Oui, mais non. Les moyens de connaissance dont on dispose aujourd’hui, les algorithmes, permettent, en partie, de remplacer les mécanismes de marché de manière avantageuse. Finalement, planifier au milieu du 20ème siècle n’est pas du tout la même chose que planifier au 21ème siècle parce qu’on a de nouveaux moyens d’information. Cet argument sur les forces productives d’information était un argument développé par l’économiste marxiste français Charles Bettelheim, qui disait qu’il y a des limites informationnelles à l’information. Un point que reconnaissait Hayek aussi. Mais ces limites informationnelles à l’information ne sont pas éternelles. Elles sont historiques. D’un certain point de vue, les algorithmes permettent de gouverner de façon plus consciente nos sociétés.

Néanmoins, contrairement à ce que pense Cockshott ou suggère Jack Ma, il y a toujours des limites intrinsèques à l’automatisation des processus de coordination économique. Pourquoi? Parce que la nature, dans sa dimension écologique, sera toujours plus complexe que la connaissance que nous en avons. Nous-mêmes faisons partie de la nature. Nous en avons donc nécessairement une connaissance dérivée, seconde par rapport à son mouvement réel. Philosophiquement, il y a une forme de limite de notre capacité à connaître la nature. Cette limite vaut aussi pour notre propre existence.
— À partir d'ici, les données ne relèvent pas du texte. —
Lemma without_urls_not_here (s : jsstring) : ~ url_here (without_urls s).
Proof.
  destruct s as [|c r]; [by apply url_here_blocked|].
  destruct (urlRegex (c :: r)) as [n|] eqn:E.
  - pose proof (without_urls_match _ _ E) as (-> & Hb & _).
    by apply url_here_blocked, without_urls_blocked.
  - intros Hh. apply (urlRegex_None _ E).
    eapply url_here_prefix; [exact Hh|].
    etrans; [apply without_urls_span|].
    exists (JsString.span url_char (c :: r)).2. apply span_app.
Qed.

(** No match of the URL pattern is left in the subject once the matches
    are removed: removing them brings no new one about. *)
Lemma without_urls_clean (s : jsstring) : ~ contains_url (without_urls s).
Proof.
  remember (length s) as m eqn:Hm. revert s Hm.
  induction m as [m IH] using lt_wf_ind; intros s -> (pre & suf & Heq & Hsuf).
  destruct s as [|c r].
  - destruct pre, suf; try done. by eapply url_here_blocked in Hsuf.
  - destruct (urlRegex (c :: r)) as [n|] eqn:E.
    + pose proof (without_urls_match _ _ E) as (Hw & _ & Hn).
      eapply (IH (length (drop n (c :: r)))); [|done|].
      * rewrite length_drop. simpl in *; lia.
      * exists pre, suf. by rewrite <- Hw.
    + destruct pre as [|c' pre].
      * simpl in Heq. subst suf. by apply without_urls_not_here in Hsuf.
      * unfold without_urls in Heq. rewrite remove_all_no_match in Heq by done.
        injection Heq as -> Heq.
        eapply (IH (length r)); [simpl; lia | done |]. by exists pre, suf.
Qed.
Lemma concurrent_pushes_delivered_once_witness :
  length ([1] ++ fst (SharedQueue.popAll 3 [10; 2; 20])) = 2 * 2 /\
  Permutation ([1] ++ fst (SharedQueue.popAll 3 [10; 2; 20])) [1; 2; 10; 20] /\
  SharedQueue.tryPop (snd (SharedQueue.popAll 3 [10; 2; 20])) = (None, []).
Proof.
  exact (proj1 (concurrent_pushes_delivered_once 2 2 [[1; 2]; [10; 20]] eq_refl
                  sample_queue_uniform)
               sampleQueueRun 3 sample_queue_steps sample_queue_done (le_n 3)).
Defined.

(** * Further properties of the entry point *)

(** ** The secondary instance, whatever its collaborators throw *)

Section SecondaryFrame.

Context {Image : Type} (env : Env Image).

Lemma forwardOne_frame (file sel : string) (w : World) :
  exists sent errs,
    snd (forwardOne env file sel w) =
      mkWorld (cout w) (cerr w ++ errs) (ipcSent w ++ sent) (pool w) (calls w) /\
    length sent <= 1 /\ length errs <= 1 /\
    (fst (forwardOne env file sel w) = Returned tt -> 1 <= length sent + length errs) /\
    (forall e, fst (forwardOne env file sel w) = Threw e ->
               exn_runtime e = false /\ thrownByCollaborator env [file] e).
Proof.
  unfold forwardOne, tryCatchRuntime, bind, lift, send, writeCerr.
  destruct (absolutePath env file) as [p|e1] eqn:Hpath.
  - destruct (sendToPrimaryInstance env (ipcSent w) (p +++ ":" +++ sel))
      as [[]|e1] eqn:Hsend.
    + exists [p +++ ":" +++ sel], []. cbn. rewrite app_nil_r.
      split; [reflexivity|]. split; [lia|]. split; [lia|]. split; [intros _; cbn; lia | discriminate].
    + destruct (exn_runtime e1) eqn:Hrt.
      * exists [p +++ ":" +++ sel], [invalidFile file e1]. cbn.
        split; [reflexivity|]. split; [lia|]. split; [lia|]. split; [intros _; cbn; lia | discriminate].
      * exists [p +++ ":" +++ sel], []. cbn. rewrite app_nil_r.
        split; [reflexivity|]. split; [lia|]. split; [lia|].
        split; [discriminate|].
        intros e0 [= <-]. split; [exact Hrt|]. right. eauto.
  - destruct (exn_runtime e1) eqn:Hrt.
    + exists [], [invalidFile file e1]. cbn. rewrite app_nil_r.
      split; [reflexivity|]. split; [lia|]. split; [lia|]. split; [intros _; cbn; lia | discriminate].
    + exists [], []. cbn. rewrite !app_nil_r.
      split; [destruct w; reflexivity|]. split; [lia|]. split; [lia|].
      split; [discriminate|].
      intros e0 [= <-]. split; [exact Hrt|].
      left. exists file. split; [now left | exact Hpath].
Qed.
(** * snow-portal: the backend proxy (backend/server.js)

    A shallow embedding of the request handlers of the proxy and of the
    helpers they are built from: the upstream client [sn], the session
    check [requireAuth], the reference resolver [resolveRef], the display
    name cache [_resolveDisplayName], the activity reconciler and the
    record update pipeline; then the group lookup [getUserGroups], the
    login, and the handlers of the lists, the approvals, the records and
    the typeahead.

    Conventions of the embedding.
    - A JavaScript string is the list of its UTF-8 bytes ([string]).
      [trim] removes the white space of the language, above the ASCII
      range too; [toLowerCase], whose result the program only compares
      with ASCII words, is exact on the code points that lower into the
      ASCII range; [toUpperCase], whose result is shown, is a variable.
    - A JavaScript value is a [JVal]: what [JSON.parse] can produce, plus
      [undefined].  A number is held as the string [String(n)] prints
      for it, whole or fractional, in exponent notation where the
      language uses it.
    - An [async] function is a computation [M A]: it threads the [World]
      (the exchanges with the upstream instance, the clock, the display
      name cache) and ends in a value or in a thrown [Err].
    - Built-ins whose result is decided outside the program ([JSON.parse],
      [JSON.stringify], [encodeURIComponent], [localeCompare],
      [toUpperCase]), the
      environment variables and the upstream instance itself are the
      variables of the section [Server]. *)

From Stdlib Require Import ZArith Lia String Ascii List DecimalString.
From stdpp Require Import base option list strings gmap sorting.

Open Scope Z_scope.
(** [s.split(',')]: never empty, one part more than there are commas. *)
Fixpoint splitComma (s : string) : list string :=
  match s with
  | "" => [""]
  | String a rest =>
      if Ascii.eqb a ","%char then "" :: splitComma rest
      else match splitComma rest with
           | part :: parts => String a part :: parts
           | [] => [String a ""]
           end
  end.

(** [hex.split('').map((h) => h + h).join('')] *)
Fixpoint doubleEach (hex : string) : string :=
  match hex with
  | "" => ""
  | String h rest => String h (String h (doubleEach rest))
  end.

Definition hexDigitValue (a : ascii) : option Z :=
  let n := Z.of_nat (nat_of_ascii a) in
  (if (48 <=? n) && (n <=? 57) then Some (n - 48)
   else if (65 <=? n) && (n <=? 70) then Some (n - 55)
   else if (97 <=? n) && (n <=? 102) then Some (n - 87)
   else None)%Z.

(** The value of the longest prefix of hexadecimal digits, given the
    value [acc] of the digits before it; [seen] tells whether there was
    any digit. *)
Fixpoint hexPrefix (s : string) (acc : Z) (seen : bool) : option Z :=
  match s with
  | "" => if seen then Some acc else None
  | String a rest =>
      match hexDigitValue a with
      | Some d => hexPrefix rest (16 * acc + d)%Z true
      | None => if seen then Some acc else None
      end
  end.

(** [parseInt(s, 16)]: leading white space is skipped, then a sign, then
    a [0x] or [0X] prefix; the digits that follow are read as far as
    they go.  [None] is [NaN]; negative zero is written [0], as it
    prints. *)
Definition parseInt16 (s : string) : option Z :=
  let s := trimStart s in
  let '(negative, s) :=
    match s with
    | String "-"%char rest => (true, rest)
    | String "+"%char rest => (false, rest)
    | _ => (false, s)
    end in
  let s :=
    match s with
    | String "0"%char (String "x"%char rest) => rest
    | String "0"%char (String "X"%char rest) => rest
    | _ => s
    end in
  match hexPrefix s 0%Z false with
  | Some n => Some (if negative then (- n)%Z else n)
  | None => None
  end.

(** A number from [parseInt] inside a template literal. *)
Definition integerToString (n : option Z) : string :=
  match n with
  | Some n => NilZero.string_of_int (Z.to_int n)
  | None => "NaN"
  end.

(** The value of [result] when the cache has no entry: [c] is the
    trimmed colour and [alpha] is the alpha as the template literals
    print it. *)
Definition convertColor (c alpha : string) : string :=
  if startsWith c "rgba(" then
    let inner := sliceInner 5 c in
    match map trim (splitComma inner) with
    | p0 :: p1 :: p2 :: _ =>
        "rgba(" ++ p0 ++ ", " ++ p1 ++ ", " ++ p2 ++ ", " ++ alpha ++ ")"
    | _ => c
    end
  else if startsWith c "rgb(" then
    let inner := sliceInner 4 c in
    match map trim (splitComma inner) with
    | p0 :: p1 :: p2 :: _ =>
        "rgba(" ++ p0 ++ ", " ++ p1 ++ ", " ++ p2 ++ ", " ++ alpha ++ ")"
    | _ => c
    end
  else
    match c with
    | String "#"%char hex =>
        let hex := if Nat.eqb (String.length hex) 3 then doubleEach hex else hex in
        if Nat.eqb (String.length hex) 6 then
          let r := parseInt16 (substring 0 2 hex) in
          let g := parseInt16 (substring 2 2 hex) in
          let b := parseInt16 (substring 4 2 hex) in
          "rgba(" ++ integerToString r ++ ", " ++ integerToString g ++ ", "
            ++ integerToString b ++ ", " ++ alpha ++ ")"
        else c
    | _ => c
    end.

Definition _COLOR_CACHE_MAX_SIZE : nat := 256%nat.

Section ColorWithAlpha.

(** How a template literal prints the number [alpha]. *)
Variable Number_toString : Q → string.

(** [colorWithAlpha(color, alpha)] on the cache [_colorAlphaCache]; a
    missing [color] or [alpha] ([null] or [undefined]) is [None]. *)
Definition colorWithAlpha (color : option string) (alpha : option Q)
    (_colorAlphaCache : gmap string string)
    : option string * gmap string string :=
  match color with
  | None => (None, _colorAlphaCache)
  | Some color =>
      let c := trim color in
      if String.eqb c "" then (Some c, _colorAlphaCache) else
      match alpha with
      | None => (Some c, _colorAlphaCache)
      | Some alpha =>
          if Qeq_bool alpha 1 then (Some c, _colorAlphaCache) else
          let cacheKey := c ++ "|" ++ Number_toString alpha in
          match _colorAlphaCache !! cacheKey with
          | Some cached => (Some cached, _colorAlphaCache)
          | None =>
              let result := convertColor c (Number_toString alpha) in
              let cache :=
                if (_COLOR_CACHE_MAX_SIZE <? size _colorAlphaCache)%nat
                then ∅ else _colorAlphaCache in
              (Some result, <[cacheKey := result]> cache)
          end
      end
  end.

(** A sequence of calls on the shared cache, with their results. *)
Fixpoint colorWithAlpha_calls (calls : list (option string * option Q))
    (cache : gmap string string)
    : list (option string) * gmap string string :=
  match calls with
  | [] => ([], cache)
  | (color, alpha) :: rest =>
      let '(result, cache) := colorWithAlpha color alpha cache in
      let '(results, cache) := colorWithAlpha_calls rest cache in
      (result :: results, cache)
  end.

End ColorWithAlpha.

(** *** setCanvasStyles *)

(** The style properties of a 2D context, as a plain object: reading a
    property gives what was last assigned to it. *)
Record Context2D := mkContext2D {
  ctx_strokeStyle : string;
  ctx_fillStyle : string;
  ctx_lineWidth : Q;
  ctx_globalAlpha : Q;
  ctx_textAlign : string;
  ctx_textBaseline : string;
  ctx_font : string
}.

(** The [styles] argument; [None] is [undefined]. *)
Record Styles := mkStyles {
  strokeStyle : option string;
  fillStyle : option string;
  lineWidth : option Q;
  globalAlpha : option Q;
  textAlign : option string;
  textBaseline : option string;
  font : option string
}.

(** An assignment to a property of the context. *)
Inductive StyleWrite :=
  | WriteStrokeStyle (v : string)
  | WriteFillStyle (v : string)
  | WriteLineWidth (v : Q)
  | WriteGlobalAlpha (v : Q)
  | WriteTextAlign (v : string)
  | WriteTextBaseline (v : string)
  | WriteFont (v : string).

(** [setCanvasStyles(ctx, styles)]: the context after the call and the
    assignments made, in order; a missing [ctx] is [None]. *)
Definition setCanvasStyles (ctx : option Context2D) (styles : Styles)
    : option Context2D * list StyleWrite :=
  match ctx with
  | None => (None, [])
  | Some ctx =>
      let '(ctx, writes) :=
        match strokeStyle styles with
        | Some v =>
            if negb (String.eqb (ctx_strokeStyle ctx) v)
            then (mkContext2D v (ctx_fillStyle ctx) (ctx_lineWidth ctx)
                    (ctx_globalAlpha ctx) (ctx_textAlign ctx)
                    (ctx_textBaseline ctx) (ctx_font ctx),
                  [WriteStrokeStyle v])
            else (ctx, [])
        | None => (ctx, [])
        end in
      let '(ctx, writes) :=
        match fillStyle styles with
        | Some v =>
            if negb (String.eqb (ctx_fillStyle ctx) v)
            then (mkContext2D (ctx_strokeStyle ctx) v (ctx_lineWidth ctx)
                    (ctx_globalAlpha ctx) (ctx_textAlign ctx)
                    (ctx_textBaseline ctx) (ctx_font ctx),
                  (writes ++ [WriteFillStyle v])%list)
            else (ctx, writes)
        | None => (ctx, writes)
        end in
      let '(ctx, writes) :=
        match lineWidth styles with
        | Some v =>
            if negb (Qeq_bool (ctx_lineWidth ctx) v)
            then (mkContext2D (ctx_strokeStyle ctx) (ctx_fillStyle ctx) v
                    (ctx_globalAlpha ctx) (ctx_textAlign ctx)
                    (ctx_textBaseline ctx) (ctx_font ctx),
                  (writes ++ [WriteLineWidth v])%list)
            else (ctx, writes)
        | None => (ctx, writes)
        end in
      let '(ctx, writes) :=
        match globalAlpha styles with
        | Some v =>
            if negb (Qeq_bool (ctx_globalAlpha ctx) v)
            then (mkContext2D (ctx_strokeStyle ctx) (ctx_fillStyle ctx)
                    (ctx_lineWidth ctx) v (ctx_textAlign ctx)
                    (ctx_textBaseline ctx) (ctx_font ctx),
                  (writes ++ [WriteGlobalAlpha v])%list)
            else (ctx, writes)
        | None => (ctx, writes)
        end in
      let '(ctx, writes) :=
        match textAlign styles with
        | Some v =>
            if negb (String.eqb (ctx_textAlign ctx) v)
            then (mkContext2D (ctx_strokeStyle ctx) (ctx_fillStyle ctx)
                    (ctx_lineWidth ctx) (ctx_globalAlpha ctx) v
                    (ctx_textBaseline ctx) (ctx_font ctx),
                  (writes ++ [WriteTextAlign v])%list)
            else (ctx, writes)
        | None => (ctx, writes)
        end in
      let '(ctx, writes) :=
        match textBaseline styles with
        | Some v =>
            if negb (String.eqb (ctx_textBaseline ctx) v)
            then (mkContext2D (ctx_strokeStyle ctx) (ctx_fillStyle ctx)
                    (ctx_lineWidth ctx) (ctx_globalAlpha ctx)
                    (ctx_textAlign ctx) v (ctx_font ctx),
                  (writes ++ [WriteTextBaseline v])%list)
            else (ctx, writes)
        | None => (ctx, writes)
        end in
      let '(ctx, writes) :=
        match font styles with
        | Some v =>
            if negb (String.eqb (ctx_font ctx) v)
            then (mkContext2D (ctx_strokeStyle ctx) (ctx_fillStyle ctx)
                    (ctx_lineWidth ctx) (ctx_globalAlpha ctx)
                    (ctx_textAlign ctx) (ctx_textBaseline ctx) v,
                  (writes ++ [WriteFont v])%list)
            else (ctx, writes)
        | None => (ctx, writes)
        end in
      (Some ctx, writes)
  end.

(** Every style given is the context's, as a number where it is one. *)
Definition stylesInEffect (styles : Styles) (ctx : Context2D) : Prop :=
  (∀ v, strokeStyle styles = Some v → ctx_strokeStyle ctx = v) ∧
  (∀ v, fillStyle styles = Some v → ctx_fillStyle ctx = v) ∧
  (∀ v, lineWidth styles = Some v → ctx_lineWidth ctx == v) ∧
  (∀ v, globalAlpha styles = Some v → ctx_globalAlpha ctx == v) ∧
  (∀ v, textAlign styles = Some v → ctx_textAlign ctx = v) ∧
  (∀ v, textBaseline styles = Some v → ctx_textBaseline ctx = v) ∧
  (∀ v, font styles = Some v → ctx_font ctx = v).

(** The properties for which no style is given are as before. *)
Definition otherStylesKept (styles : Styles) (ctx ctx' : Context2D) : Prop :=
  (strokeStyle styles = None → ctx_strokeStyle ctx' = ctx_strokeStyle ctx) ∧
  (fillStyle styles = None → ctx_fillStyle ctx' = ctx_fillStyle ctx) ∧
  (lineWidth styles = None → ctx_lineWidth ctx' = ctx_lineWidth ctx) ∧
  (globalAlpha styles = None → ctx_globalAlpha ctx' = ctx_globalAlpha ctx) ∧
  (textAlign styles = None → ctx_textAlign ctx' = ctx_textAlign ctx) ∧
  (textBaseline styles = None → ctx_textBaseline ctx' = ctx_textBaseline ctx) ∧
  (font styles = None → ctx_font ctx' = ctx_font ctx).

(** *** setupCanvas *)

(** The module's cache variables.  Canvases and contexts are objects
    compared by reference, which a number stands for. *)
Record CanvasCache := mkCanvasCache {
  _lastCanvasRef : option nat;
  _lastWidth : Q;
  _lastHeight : Q;
  _lastDpr : Q;
  _cachedCtx : option nat
}.

Definition initialCache : CanvasCache := mkCanvasCache None (-1) (-1) (-1) None.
L’existence locale, située, relationnelle, est quelque chose qui se glace et perd ses vibrations charnelles lorsqu’elle est réifiée dans les algorithmes, tout autant que lorsqu’elle est plongée dans les eaux glacées du calcul égoïste des mécanismes marchands. Cela ne veut pas dire que nous devons nous passer de toute forme de réification algorithmique ou marchande, car celles-ci nous permettent d’être plus efficaces collectivement. Mais si on aspire à l’émancipation, il faut savoir limiter cette réification. La coordination algorithmique peut être extrêmement utile pour construire des scénarios, développer des investissements, définir les paramètres du style de vie que nous voulons partager. Elle ne doit cependant pas prétendre saisir la totalité des enjeux économiques et écologiques. La planification algorithmique doit laisser respirer l’inventivité. Celle-ci, au niveau individuel et au niveau des localités ne doit pas être entravée mais au contraire magnifiée par le cadre socio-économique que la planification peut construire à l’aide des algorithmes.

C’est pour ça que je mets l’accent sur la socialisation de l’investissement, et non pas sur la disparition totale des mécanismes de marché. Il faut laisser de la place à des mécanismes de marché, mais aussi à des mécanismes coopératifs comme les communs, qui peuvent exister au niveau local.

N’y a-t-il pas nécessité à gauche, par souci de cohérence, de penser un démantèlement des Big Tech, autant que l’exploitation impérialiste des minerais utilisés dans le numérique qui sont source de guerres, par exemple dans l’est de la République démocratique du Congo?

Cela fait partie de la question du numérique. Sa base matérielle est celle des minerais, mais aussi celle de l’énergie. Et il est vrai que la manière dont l’empreinte écologique du numérique s’accroît est particulièrement préoccupante. Il faut absolument rejeter l’idée selon laquelle le numérique serait propre. Le tout-numérique n’est ni souhaitable, ni soutenable écologiquement.  

L’enjeu est alors, comme pour d’autres activités telles que les transports par exemple, de déterminer quelle est l’ampleur des dépenses écologiques que l’on est prêt à consentir pour ce poste et comment on les répartit. C’est aussi celle des standards écologiques et sociaux dans les chaînes d’approvisionnement.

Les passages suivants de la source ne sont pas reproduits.